Любочка всегда посылает Лиле поздравления и подарки – ко дню рождения, к Новому году, звонит довольно часто. Правда, эти звонки заканчиваются часто безапелляционным мнением Лили, которое Любочка принять не может. Но, поскольку она не хочет расстраивать Лилю, она быстро заканчивает разговор.
Лиля тоже нас поздравляет. Обычно она пишет хорошо срифмованные стихи, написанные каллиграфическим почерком.

Последний разговор с Лилей был совсем недавно в июне 2008 г.

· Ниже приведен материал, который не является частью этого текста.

Lemma permission_rules_grown policy admin user c c' :
  permission_rules label revision source source_id digests policy admin user c = Ok c' ->
  grown c c' /\
  (forall s, s ∈ p_deny_sources policy -> is_Some (co_index c' !! CPath EDeny s)) /\
  (forall s, s ∈ p_allow_sources policy -> is_Some (co_index c' !! CPath EAllow s)).
Proof.
  assert (forall sec e i x c c', has_section c sec ->
    path_rule label revision sec admin user e i x c = Ok c' ->
    grown c c' /\ is_Some (co_index c' !! CPath e x)) as Hrule.
  { intros sec e i x d d' Hsec. unfold path_rule. destruct (add_rule _ _ _ _ _ _ d) as [id d1] eqn:E.
    intros [= <-]. apply add_rule_grown in E as [Hg Hi]; [|done]. destruct (effect_edge_new e).
    split; [|exact Hi]. do 2 (etransitivity; [|by apply add_edge_grown]). done. }
  unfold permission_rules. intros H. unbind H. destruct a.
  - unbind H. destruct a as [[sid skey] c1]. unbind H.
    apply add_section_grown in E0 as [Hg0 Hsec]; [|done|simpl; lia].
    apply (each_entry_grown _ (CPath EDeny) (sid, skey)) in E1 as [Hg1 Hd]; [|eauto|done].
    apply (each_entry_grown _ (CPath EAllow) (sid, skey)) in H as [Hg2 Ha];
      [|eauto|by eapply grown_section].
    split; [by transitivity c1; [|transitivity a]|]. split; [|done].
    intros s Hs. by apply (gr_index _ _ Hg2), Hd.
  - injection H as <-. unfold permissions_declared in E.
    destruct (p_sections policy !! _), (p_deny_sources policy), (p_allow_sources policy); try done.
    split; [done|]. split; by intros s ?%elem_of_nil.
Qed.

Lemma grant_rule_grown sec key role role_id e i p c c' :
  role_from_key key = Some role -> has_section c sec ->
  grant_rule label revision sec key (role_key role) role_id e i p c = Ok c' ->
  grown c c' /\ is_Some (co_index c' !! CGrant (role_key role) (action_source p) e).
Proof.
  intros Hr Hsec. unfold grant_rule. intros H. unbind H.
  destruct (add_rule _ _ _ _ _ _ c) as [id c1] eqn:Er. unbind H. injection H as <-.
  apply add_rule_grown in Er as [Hg Hi]; [|done]. apply match_edges_grown in E1.
  destruct (effect_edge_new e). split.
  - etransitivity; [|by apply add_edge_grown]. by transitivity c1.
  - simpl. by apply (gr_index _ _ E1).
Qed.

Lemma role_section_name key role :
  role_from_key key = Some role ->
  (ends_with BINDINGS_SUFFIX ("#" +:+ "roles." +:+ key) = false /\
   8 <= String.length ("roles." +:+ key)) /\
  (ends_with BINDINGS_SUFFIX ("#" +:+ "destinations." +:+ key) = false /\
   8 <= String.length ("destinations." +:+ key)).
Proof. intros ->%role_from_key_Some. destruct role; vm_compute; repeat split; lia. Qed.

Lemma grant_rules_grown l : forall c c',
  grant_rules label revision source source_id digests l c = Ok c' ->
  grown c c' /\ forall key rg role p, (key, rg) ∈ l -> role_from_key key = Some role ->
    (p ∈ rg_deny rg -> is_Some (co_index c' !! CGrant (role_key role) (action_source p) EDeny)) /\
    (p ∈ rg_allow rg -> is_Some (co_index c' !! CGrant (role_key role) (action_source p) EAllow)).
Proof.
  induction l as [|[key rg] l IH]; intros c c' H; simpl in H.
  { injection H as <-. split; [done|]. by intros ? ? ? ? ?%elem_of_nil. }
  unbind H. destruct a1 as [[sid skey] c1]. unbind H. apply role_of_inv in E.
  destruct (role_section_name _ _ E) as [[Hn Hl] _].
  apply add_section_grown in E1 as [Hg1 Hsec]; [|exact Hn|exact Hl].
  apply (each_entry_grown _ (fun p => CGrant (role_key a) (action_source p) EDeny) (sid, skey))
    in E2 as [Hg2 Hd]; [|intros; by eapply grant_rule_grown|done].
  apply (each_entry_grown _ (fun p => CGrant (role_key a) (action_source p) EAllow) (sid, skey))
    in E3 as [Hg3 Ha]; [|intros; by eapply grant_rule_grown|by eapply grown_section].
  apply IH in H as [Hg4 Hrest]. split.
  { transitivity c1; [done|]. transitivity a1; [done|]. by transitivity a2. }
  intros key' rg' role p [[= -> ->]|Hin]%elem_of_cons Hr; [|by eapply Hrest].
  rewrite E in Hr. injection Hr as <-. split.
  - intros Hp. by apply (gr_index _ _ Hg4), (gr_index _ _ Hg3), Hd.
  - intros Hp. by apply (gr_index _ _ Hg4), Ha.
Qed.

Lemma destination_rules_grown l : forall c c',
  destination_rules label revision source source_id digests l c = Ok c' ->
  grown c c' /\ forall key allowed role d, (key, allowed) ∈ l -> role_from_key key = Some role ->
    d ∈ allowed -> is_Some (co_index c' !! CDestination (role_key role) d).
Proof.
  induction l as [|[key allowed] l IH]; intros c c' H; simpl in H.
  { injection H as <-. split; [done|]. by intros ? ? ? ? ?%elem_of_nil. }
  unbind H. destruct a1 as [[sid skey] c1]. unbind H. apply role_of_inv in E.
  destruct (role_section_name _ _ E) as [_ [Hn Hl]].
  apply add_section_grown in E1 as [Hg1 Hsec]; [|exact Hn|exact Hl].
  apply (each_entry_grown _ (CDestination (role_key a)) (sid, skey)) in E2 as [Hg2 Hd]; [| |done].
  2: { intros i x d d' _ Hs. unfold destination_rule.
       destruct (add_rule _ _ _ _ _ _ d) as [id d1] eqn:Er. intros [= <-].
       apply add_rule_grown in Er as [Hg Hi]; [|done].
       split; [|exact Hi]. etransitivity; [|by apply add_edge_grown]. done. }
  apply IH in H as [Hg3 Hrest]. split.
  { transitivity c1; [done|]. by transitivity a1. }
  intros key' al role d [[= -> ->]|Hin]%elem_of_cons Hr Hin'; [|by eapply Hrest].
  rewrite E in Hr. injection Hr as <-. by apply (gr_index _ _ Hg3), Hd.
Qed.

Поскольку я записываю сведения обо всех родных Любочки, я поговорил с Шахой, который был в Бостоне в гостях у своей дочери Тамары. Многих событий Шаха не помнил или не знал, и я решил поговорить с Лилей. Я сразу почувствовал, что она говорит со мной нехотя. Но вначале разговор шел о событиях времен отечественной войны, эвакуации, жизни в Актаныше (Татарии) в 1941-1944 гг., возвращении в Ленинград. Потом я начал спрашивать об ее отце. И вот тут она спросила меня, зачем мне это надо и почему я интересуюсь чужой жизнью. Точнее, жизнью чужих семей (не моей семьи, а чужих). Она сказала, что я не имею права этим интересоваться, если эти люди (или семьи) не хотят.

Я почувствовал, что это вопрос уже обсуждался в их среде; среда — это Тамара, ее муж Саша и сама Лиля.

Я думаю, что Шаха в этом не участвовал, потому что он очень охотно мне рассказывал все, что помнил. И, в частности, он мне дал важную информацию о происхождении семьи Штернов. Мы считали, что эта семья родом из Двинска (ныне Даугавпилс), а, оказывается, отец Шахи Ицек (Исаак) переселился туда со своей женой почти сразу после женитьбы из Утян (Утен), т.е. из Литвы в поисках работы, которой в Утенах не было. Очень интересную информацию я получил от него о его теще Нехе Аароновне и ее муже, крупном враче Клионском. Они были родом из Витебска, и Неха Аароновна хорошо знала Шагала, т.к. они оба в Петрограде работали в благотворительном фонде барона Гинзбурга, – она преподавала музыку, а Шагал – живопись. 

Я возразил Лиле, но боюсь, что не сумел ее переубедить. Правда, мне не очень этого и хотелось, т.к. было скучно.